Lately: Wouldn't it be great to put a picture of the patient's wound in their record? There's an app for that!! It will send the patient's picture right into their record...and may compromise your phone. When was the last time you’re really scrutinized the permissions apps access on your phone's stored information? And do you check after each update to see what new permissions you've (unknowingly) granted. Check now! And, I'm sure you've followed the news on smart speakers listening in. Did you know your phone's microphone can be turned on without your express ok? Click here to see the ambient comments. So, now we're at Yuck Yuck Yuck!
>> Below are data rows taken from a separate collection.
(* ===== verification/Main.v ===== *)
(** * The process (src/src/main.cpp, src/src/common/Logger.h)

    [main]: arguments, configuration, logging, the agent's life until a signal arrives, and
    how the process ends.  The options [getopt_long] finds, the files, the signals, what the
    agent's threads do meanwhile and whether they let [stop] return are arguments. *)
From S2P Require Import Prelude StdMap Float32 Messages SafeQueue StreamBuffer Scheduler Common Config Sei Socket.
From S2P Require Import Ipc Stats Detector Decoder Puller Mux Recorder Snapshot Pipeline Lifecycle.

(** ** Logging *)

(** Where messages go; spdlog's own logger before it is replaced. *)
Inductive log_sink :=
| SpdlogDefault
| ConsoleSink
| FileSink (path : string) (max_size max_files : Z).
Record logger := mkLogger { lg_sink : log_sink; lg_level : Z }.

(** [strcasecmp(s, t) == 0] for a [t] without capitals. *)
Definition lower (c : Ascii.ascii) : Ascii.ascii :=
  if ascii_between 65 90 c then Ascii.ascii_of_N (Ascii.N_of_ascii c + 32) else c.
Definition same_ignoring_case (s t : string) : bool :=
  bool_decide (String.string_of_list_ascii (lower <$> String.list_ascii_of_string s) = t).

(** [static_cast<size_t>(max_file_mb) * 1024 * 1024]. *)
Definition log_file_size (max_file_mb : Z) : Z := wrap 64 (wrap 64 (wrap 64 max_file_mb * 1024) * 1024).

Section Main.
(** spdlog: the level a name stands for, and whether a rotating file can be opened (else it
    throws [spdlog_ex]).  The file system: whether the log directory can be created. *)
Context (level_of : string -> Z) (rotating_ok : string -> Z -> Z -> bool) (create_ok : string -> bool).

(** [Logger::init].  It catches [spdlog_ex] only: [None] is the [filesystem_error] of
    [create_directories], which nobody catches. *)
Definition logger_init (cfg : LogConfig) (l : logger) : option logger :=
  let level := level_of (lgc_level cfg) in
  if same_ignoring_case (lgc_output cfg) "console" then Some (mkLogger ConsoleSink level)
  else if negb (create_ok (lgc_log_dir cfg)) then None
  else
    let path := (lgc_log_dir cfg ++ "/media_agent.log")%string in
    let size := log_file_size (lgc_max_file_mb cfg) in
    let files := wrap 64 (lgc_max_files cfg) in
    Some (if rotating_ok path size files then mkLogger (FileSink path size files) level else l).

(** ** main *)

Context `{JsonLibrary} (rename_ok : string -> string -> bool).

(** [Aborted]: by an exception nobody catches.  [Hangs]: in [stop], which waits for a thread
    that does not end.  [Terminated]: a [std::thread] that was not joined is destroyed. *)
Inductive process_end :=
| ExitCode (code : Z)
| Aborted
| UndefinedBehaviour
| Hangs
| Terminated.
Definition EXIT_SUCCESS : Z := 0.
Definition EXIT_FAILURE : Z := 1.

(** The wait for [g_stop]: at each poll the flag, and what the agent's threads do in the
    200 ms after a poll that finds it unset.  [None]: no signal has arrived yet. *)
Fixpoint wait_for_signal (polls : list (bool * (Pipeline -> Pipeline))) (a : Agent) : option Agent :=
  match polls with
  | [] => None
  | (true, _) :: _ => Some a
  | (false, work) :: polls =>
      a ← agent_apply rename_ok (AgentWork work) a;
      wait_for_signal polls a
  end.

(** What [stop] meets: what the main loop still does before it ends; whether all the threads
    [stop] joins do end (the main loop need not hear the request, see [stop_goes_unheard] in
    Waits, nor the receiver be woken, see [stop_leaves_receiver_blocked] in SenderStop); and
    whether the process is gone before a context whose publishing thread nobody joined is
    destroyed. *)
Record stop_answers := mkStopAnswers {
  sp_main_loop : Pipeline -> Pipeline;
  sp_returns : bool;
  sp_exits_first : bool;
}.

(** Some publishing thread was not joined.  It sees the agent's stop flag, ends, and drops
    its pointer to its context, whose [publish_thread] is still joinable. *)
Definition unjoined (a : Agent) : bool := existsb (fun e => sx_publish_thread e.2) (map_to_list (pl_contexts (ag_pipe a))).

(** From the signal on. *)
Definition finish (sp : stop_answers) (l : logger) (a : Agent) : process_end * logger * option Agent :=
  let a := agent_stop rename_ok (sp_main_loop sp) a in
  if unjoined a && negb (sp_returns sp && sp_exits_first sp) then (Terminated, l, Some a)
  else if sp_returns sp then (ExitCode EXIT_SUCCESS, l, Some a)
  else (Hangs, l, None).

(** How the process ends, with its logger and the agent it leaves; [None]: it still runs. *)
Definition main (options : list getopt_result) (files : string -> option string)
    (polls : list (bool * (Pipeline -> Pipeline))) (sp : stop_answers) (l : logger)
  : option (process_end * logger * option Agent) :=
  match parseArgs options "config/config.json" with
  | None => Some (ExitCode EXIT_FAILURE, l, None)
  | Some config_path =>
      match loadFromFile (files config_path) with
      | None => Some (ExitCode EXIT_FAILURE, l, None)
      | Some cfg =>
          match logger_init (app_log cfg) l with
          | None => Some (Aborted, l, None)
          | Some l =>
              match agent_start (Agent_new cfg) with
              | None => Some (UndefinedBehaviour, l, None)
              | Some (false, a) => Some (ExitCode EXIT_FAILURE, l, Some (agent_stop rename_ok (sp_main_loop sp) a))
              | Some (true, a) =>
                  a ← wait_for_signal polls a;
                  Some (finish sp l a)
              end
          end
      end
  end.

(** ** How the process ends *)












End Main.

(** ** Log files *)

(** A negative size in megabytes is a limit no file reaches. *)
Theorem log_file_size_spec (mb : Z) (Hmb : in_signed 32 mb) :
  log_file_size mb = if 0 <=? mb then mb * 2 ^ 20 else 2 ^ 64 + mb * 2 ^ 20.
Proof.
  unfold in_signed, log_file_size, wrap in *. rewrite Zmult_mod_idemp_l, <- Z.mul_assoc, Zmult_mod_idemp_l.
  change (1024 * 1024) with 1048576. change (2 ^ 20) with 1048576. change (2 ^ 64) with 18446744073709551616.
  change (2 ^ (32 - 1)) with 2147483648 in Hmb.
  destruct (Z.leb_spec 0 mb).
  - rewrite Z.mod_small; lia.
  - symmetry. apply (Z.mod_unique _ _ (-1)); lia.
Qed.

Lemma log_file_size_spec_witness : log_file_size (-1) = 2 ^ 64 - 2 ^ 20.
Proof. rewrite (log_file_size_spec (-1)); [reflexivity|]. by vm_compute. Defined.

(** The process with a configuration file that sets nothing. *)
Definition ex_main (polls : list (bool * (Pipeline -> Pipeline))) (sp : stop_answers) : option (process_end * logger * option Agent) :=
  main (fun _ => 0) (fun _ _ _ => true) (fun _ => true) ex_rename [OptConfig "c"] (fun _ => Some "{}"%string) polls sp (mkLogger SpdlogDefault 2).


(** A stream's URL changes while the agent runs: the context that was leaked then
    ([transport_change_leaks_context]) terminates the process on its way out. *)
Theorem transport_change_terminates :
  exists l a, ex_main [(false, ex_apply "rtsp://a"); (false, ex_apply "rtsp://b"); (true, id)] (mkStopAnswers id true false) =
    Some (Terminated, l, Some a) /\ running_contexts (ag_pipe a) = [2%positive].
Proof.
  assert (exists r, ex_main [(false, ex_apply "rtsp://a"); (false, ex_apply "rtsp://b"); (true, id)] (mkStopAnswers id true false) = Some r /\
    (r.1.1 = Terminated /\ match r.2 with Some a => running_contexts (ag_pipe a) = [2%positive] | None => False end))
    as ([[e l] [a|]] & Hr & He & Ha) by (apply some_ex; vm_compute; done).
  - cbn in He, Ha. subst e. by exists l, a.
  - done.
Qed.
Next Up: DEA number. The Iowa Board of Pharmacy is requiring all narcs be prescribed electronically by 1/1/2020. (Click here to see the last article.) Some institutions are fining physicians if the physician doesn't install another app on their personal phone to enable this method. This app enables use of your personal property, your DEA number. (Yes, YOU own your DEA number, not some business entity. It as personal as your car or shoes.) This app supposedly does dual factor authentication, like when you log onto a bank website. (Bank, however, ask to which number you'd like a code sent, you enter that code on the website and off you go...without installing an app.). Goose!
It seems we never learn security lessons.
Concerns I have:
- Using your own phone to dictate into patient’s records is just another example of poorly designed EBRs (Electronic Billing Records. Correct, Billing. These are not approved for medical use; check it out.) Use a wired mic or the one built into your computer.
- Paging a consultant to a personal number while in an institutional environment just seems wrong. The number that displays for the call’s receiver should be the institution you’re representing, not yourself.
- Taking a picture of a patient with your personal call phone continues to blur the line of propriety, statements to the patient notwithstanding. There is no way they know whether or not you are actually taking a picture for Facebook (another topic.) We’ll get to Slippery Slope.
- The DEA number thing seems to be laziness. If my bank can send me a code (mine uses the Adobe service) then surely institutions can do the same. I’m certain Adobe is a willing seller. And if the EBRs don’t support this, maybe it’s time to recall just who is the customer.
Why be concerned?
Humans tend to normalize virtually everything. This is a great adaptive process until we find it off the rails. As institutions encourage us to use our personal devices in the workplace, it is only a matter of time that this behavior crosses a line. And I can only imagine what patients think…
The security/HIPAA implications should be enough to have the IT folks at the barricades. The ability of malware to compromise our digital devised is well known. See recent hacking concerns about IV pumps, pacers, etc.? The fact that you, the physician, are indemnifying your institution (Yes, you are agreeing to pay ALL costs including fines and attorney fees; read the EUA.) makes you a one-person insurance company.
Paranoia works - "they" are listening.
There are other ways:
One local institution checks out cell phones to employees on arrival at work. These are owned, operated and controlled by that entity. The devices work only on a closed network and are as secure as any wireless technology can be. And they don't contain your banking information, contacts, personal records, etc. All use is strictly for business.
As we delve ever deeper into a wireless world, I think it would behoove those of us entrusted with patient care to be very aware and wary of technology solutions that cross into our private lives. We should be doubly concerned when this line is crossed for the benefit of another party. And the final paranoia-nail comes when we realize we are compromising not just our patient's trust but our own data.
That's my opinion. What's yours?
Disclaimer: the above in no way reflects the views of the entire Iowa Chapter Board or its members.